The report was outlined at a workshop Tuesday held by the Oregon Public Utility Commission (PUC). Dan Kirschner, the association’s executive director, made the presentation to the three PUC commissioners and their staff.

For peak demand, Kirschner cautioned that there is “not much head room” between the capacity available and the expected peak-day total demand for the four-state region as a whole. “It isn’t cause for concern, but it is one of those flags that causes our members [major regional pipelines and local distribution utilities] to plan on how they will meet their individual peak loads going forward,” Kirschner said.

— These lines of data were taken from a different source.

(** ** Primitive effects *)

(** The longest delay a timeout can have, in milliseconds. *)
Definition TIMEOUT_MAX : Z := 2147483647.

(** The delay the runtime gives a timeout: a requested delay that is not
    between 1 and [TIMEOUT_MAX] becomes 1 ms. *)
Definition timeout_delay (after : Z) : Z :=
  if (1 <=? after) && (after <=? TIMEOUT_MAX) then after else 1.

(** [setTimeout(() => { log.info(..., camera.name);
    this.#motionTimers.delete(camera.name) }, delay)]: the callback is
    determined by the camera name it closes over. *)
Definition setTimeout (cam : string) (delay : Z) (w : World) : Timer * World :=
  let t := {| timer_id := next_timer w;
              timer_delay := timeout_delay delay |} in
  (t, {| motionTimers := motionTimers w;
         pending := <[next_timer w := cam]> (pending w);
         next_timer := S (next_timer w);
         emitted := emitted w; handled := handled w; logged := logged w |}).

Definition clearTimeout (t : Timer) (w : World) : World :=
  {| motionTimers := motionTimers w;
     pending := delete (timer_id t) (pending w);
     next_timer := next_timer w;
     emitted := emitted w; handled := handled w; logged := logged w |}.

Definition timers_set (cam : string) (t : Timer) (w : World) : World :=
  {| motionTimers := <[cam := t]> (motionTimers w);
     pending := pending w; next_timer := next_timer w;
     emitted := emitted w; handled := handled w; logged := logged w |}.

Definition timers_delete (cam : string) (w : World) : World :=
  {| motionTimers := delete cam (motionTimers w);
     pending := pending w; next_timer := next_timer w;
     emitted := emitted w; handled := handled w; logged := logged w |}.

Definition controller_emit (e : MotionEmit) (w : World) : World :=
  {| motionTimers := motionTimers w;
     pending := pending w; next_timer := next_timer w;
     emitted := emitted w ++ [e]; handled := handled w; logged := logged w |}.

Definition EventController_handle (c : SinkCall) (w : World) : World :=
  {| motionTimers := motionTimers w;
     pending := pending w; next_timer := next_timer w;
     emitted := emitted w; handled := handled w ++ [c]; logged := logged w |}.

Definition log (l : LogLine) (w : World) : World :=
  {| motionTimers := motionTimers w;
     pending := pending w; next_timer := next_timer w;
     emitted := emitted w; handled := handled w; logged := logged w ++ [l] |}.

Definition set_message (r : Result) (m : string) : Result :=
  {| error := error r; message := m |}.

(** ** The debounce resolver *)

Section Resolver.

(** [#cameras = ConfigService.ui.cameras]; an entry may be [null]. *)
Variable cameras : list (option CameraConfig).

(** [#getCamera]: the first entry that is an object with this name. *)
Definition getCamera (cameraName : string) : option CameraConfig :=
  mjoin (find (fun c => match c with
                        | Some c => String.eqb (name c) cameraName
                        | None => false
                        end) cameras).

Definition presence_atHome (generalSettings : option GeneralSettings) : bool :=
  match generalSettings with
  | Some g => atHome g
  | None => false
  end.

Definition presence_excluded (generalSettings : option GeneralSettings)
    (cameraName : string) : bool :=
  match generalSettings with
  | Some g => match exclude g with
              | Some l => existsb (String.eqb cameraName) l
              | None => false
              end
  | None => false
  end.

(** [#handleMotion(triggerType, cameraName, state, event, result)];
    [generalSettings] is the value the awaited database read yields and
    [state] the truthiness of the argument. The body after the [await] has
    no further suspension point, so one call is one transition of the
    world. *)
Definition handleMotion (triggerType : option string) (cameraName : string)
    (state : bool) (event : string) (result : Result)
    (generalSettings : option GeneralSettings) (w : World) : Result * World :=
  match getCamera cameraName with
  | Some camera =>
      let atHome := presence_atHome generalSettings in
      let cameraExcluded := presence_excluded generalSettings cameraName in
      if atHome && negb cameraExcluded then
        ({| error := false;
            message := "Skip motion trigger. At Home is active and "
                         +:+ cameraName +:+ " is not excluded!" |}, w)
      else
        let result := {| error := false;
                         message := "Handled through extern controller" |} in
        let w := controller_emit
                   {| emit_camera := cameraName; emit_trigger := triggerType;
                      emit_state := state; emit_event := event |} w in
        if recordOnMovement camera then
          let timeout := motionTimers w !! name camera in
          let timeoutConfig :=
            if 0 <=? motionTimeout camera then motionTimeout camera else 1 in
          match timeout with
          | Some timeout =>
              let w := clearTimeout timeout w in
              let w := timers_delete (name camera) w in
              if state then
                (set_message result "Skip motion event, timeout active!", w)
              else
                (result,
                 EventController_handle
                   {| sink_trigger := triggerType; sink_camera := cameraName;
                      sink_state := state |} w)
          | None =>
              let w :=
                if state && (0 <? timeoutConfig) then
                  let '(timer, w) :=
                    setTimeout (name camera) (timeoutConfig * 1000) w in
                  timers_set (name camera) timer w
                else w in
              let w := EventController_handle
                         {| sink_trigger := triggerType;
                            sink_camera := cameraName;
                            sink_state := state |} w in
              (set_message result "Handled through intern controller", w)
          end
        else (result, w)
  | None =>
      ({| error := true;
          message := "Camera '" +:+ cameraName +:+ "' not found" |}, w)
  end.

(** The callback of a pending timeout runs: it logs and deletes the entry
    of the camera it closed over. A timeout that was cleared never runs. *)
Definition expire (id : nat) (w : World) : World :=
  match pending w !! id with
  | Some cam =>
      let w := {| motionTimers := motionTimers w;
                  pending := delete id (pending w);
                  next_timer := next_timer w;
                  emitted := emitted w; handled := handled w;
                  logged := logged w |} in
      timers_delete cam (log (LogTimeout cam) w)
  | None => w
  end.

End Resolver.

(** [triggerMotion(cameraName, state)], used for external events. *)
Definition triggerMotion (cameras : list (option CameraConfig))
    (cameraName : string) (state : bool)
    (generalSettings : option GeneralSettings) (w : World) : World :=
  let result := {| error := true;
                   message := "Custom event could not be handled" |} in
  let '(result, w) :=
    handleMotion cameras (Some "custom") cameraName state "extern" result
      generalSettings w in
  log (LogExtern result cameraName) w.

(** ** String operations used by the HTTP handler *)

(** [s.includes(needle)]. *)
Fixpoint includes (needle s : string) : bool :=
  String.prefix needle s
  || match s with
     | EmptyString => false
     | String _ s' => includes needle s'
     end.

(** [s.split(sep)] for a separator of one character. *)
Fixpoint split (sep : ascii) (s : string) : list string :=
  match s with
  | EmptyString => [EmptyString]
  | String c s' =>
      if Ascii.eqb c sep then EmptyString :: split sep s'
      else match split sep s' with
           | piece :: rest => String c piece :: rest
           | [] => [String c EmptyString]
           end
  end.

(** Truthiness of a value that is a string, [null] or [undefined]. *)
Definition truthy (v : option string) : bool :=
  match v with
  | Some s => negb (String.eqb s "")
  | None => false
  end.

(** [a === b] where [a] may be [undefined] and [b] is a string literal. *)
Definition strict_eq (a : option string) (b : string) : bool :=
  match a with
  | Some a => String.eqb a b
  | None => false
  end.

(** ** The HTTP request handler *)

(** The two fields of [url.parse(request.url)] the handler reads. *)
Record ParsedUrl := {
  pathname : option string;
  query : option string;
}.

Record Response := {
  status : Z;
  body : Result;
}.

(** What the handler does with a request before it answers. *)
Inductive HttpTrigger :=
| HttpMalformed
| HttpThrown
| HttpCall (triggerType : option string) (cameraName : string) (state : bool).

(** Lines 176 to 178: trigger type and state from the path name. *)
Definition http_trigger (path : string) : option string * bool :=
  let triggerType :=
    if includes "/reset" path then Some "reset"
    else split "/" path !! 1%nat in
  let state :=
    if strict_eq triggerType "dorbell" then true
    else if strict_eq triggerType "reset" then false
    else true in
  let triggerType :=
    if strict_eq triggerType "reset" then Some "motion" else triggerType in
  (triggerType, state).

Section Http.

Variable cameras : list (option CameraConfig).

(** [parse] of Node's [url] module. *)
Variable parse : string -> ParsedUrl.

(** [decodeURIComponent]; [None] when it throws a [URIError]. *)
Variable decodeURIComponent : string -> option string.

Definition http_normalize (url : string) : HttpTrigger :=
  if truthy (Some url) then
    let parseurl := parse url in
    if truthy (pathname parseurl) && truthy (query parseurl) then
      match decodeURIComponent (default "" (query parseurl)) with
      | Some cameraName =>
          let '(triggerType, state) :=
            http_trigger (default "" (pathname parseurl)) in
          HttpCall triggerType cameraName state
      | None => HttpThrown
      end
    else HttpMalformed
  else HttpMalformed.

Overall, the region is “staying the course” — continued moderate growth in gas demand and ever-increasing growth in gas for electric generation as the Northwest saw last year, Kirschner said.

Noting that the increased dependence on gas in the region continues, Kirschner said total electricity and natural gas consumption are about equal. “There is a growing reliance on gas for electric generation in this region, and we see that continuing,” said Kirschner, noting there is a “little bit of increased volatility” in the use of gas for power generation.

Since 2000, the region has continued to see a decrease in the volumes of gas used for industrial operations, attributable to the crisis and the corresponding drop off of gas used for aluminum plants, many of which went out of business or greatly decreased their operations. The void has been filled by the electric generators, but with quite a bit of volatility during the past seven years, he said.

Industrial use accounted for nearly half (45%) of the region’s gas use prior to 2000; currently it represents a quarter (25%) of the Northwest natural gas consumption, Kirschner said, and it isn’t expected to rise in the industrial sector until the 2011-12 time frame.

“Each year since 2000 the industrial sector has seen some erosion in gas use — minimal — and it has been essentially flat since it took the big drop,” he said. Besides the big aluminum smelters going off-line, a lot of industrial energy efficiency measures came into play after 2000. Basically, we have seen no growth in the industrial sector.”

Kirschner stressed for the Oregon regulators that the Northwest is interconnected to the greater western North American natural gas pipeline grid, and as such, major new infrastructure or supplies from the Rockies, Alaska or liquefied natural gas (LNG) imports — whether or not they come directly to the region — affect the Northwest supplies. A West Coast LNG terminal anywhere should help the Pacific Northwest, although one in Oregon would be the best solution for the region, he said.

Any supplies from Alaska or the western Canada frontier would not be counted upon in the region before the next 10 years, Kirschner said.

“The marginal supply source [for price] today is LNG,” he said. “Wherever LNG lands in North America, we’ll benefit here in the region, but studies validate that the closer the receipt point is to our area the more direct benefits we would receive. The market ultimately will determine which and how many LNG terminals [of five proposed for Oregon] will eventually get built.”

The Northwest Gas Association, headquartered in the Portland suburb of Lake Oswego, OR, includes nine members: Avista Corp., Cascade Natural Gas Corp., Duke Energy Gas Transmission, Intermountain Gas Co., Northwest Natural Gas Co., TransCanada GTN System, Puget Sound Energy, Terasen Gas, and Williams Northwest Pipeline Co.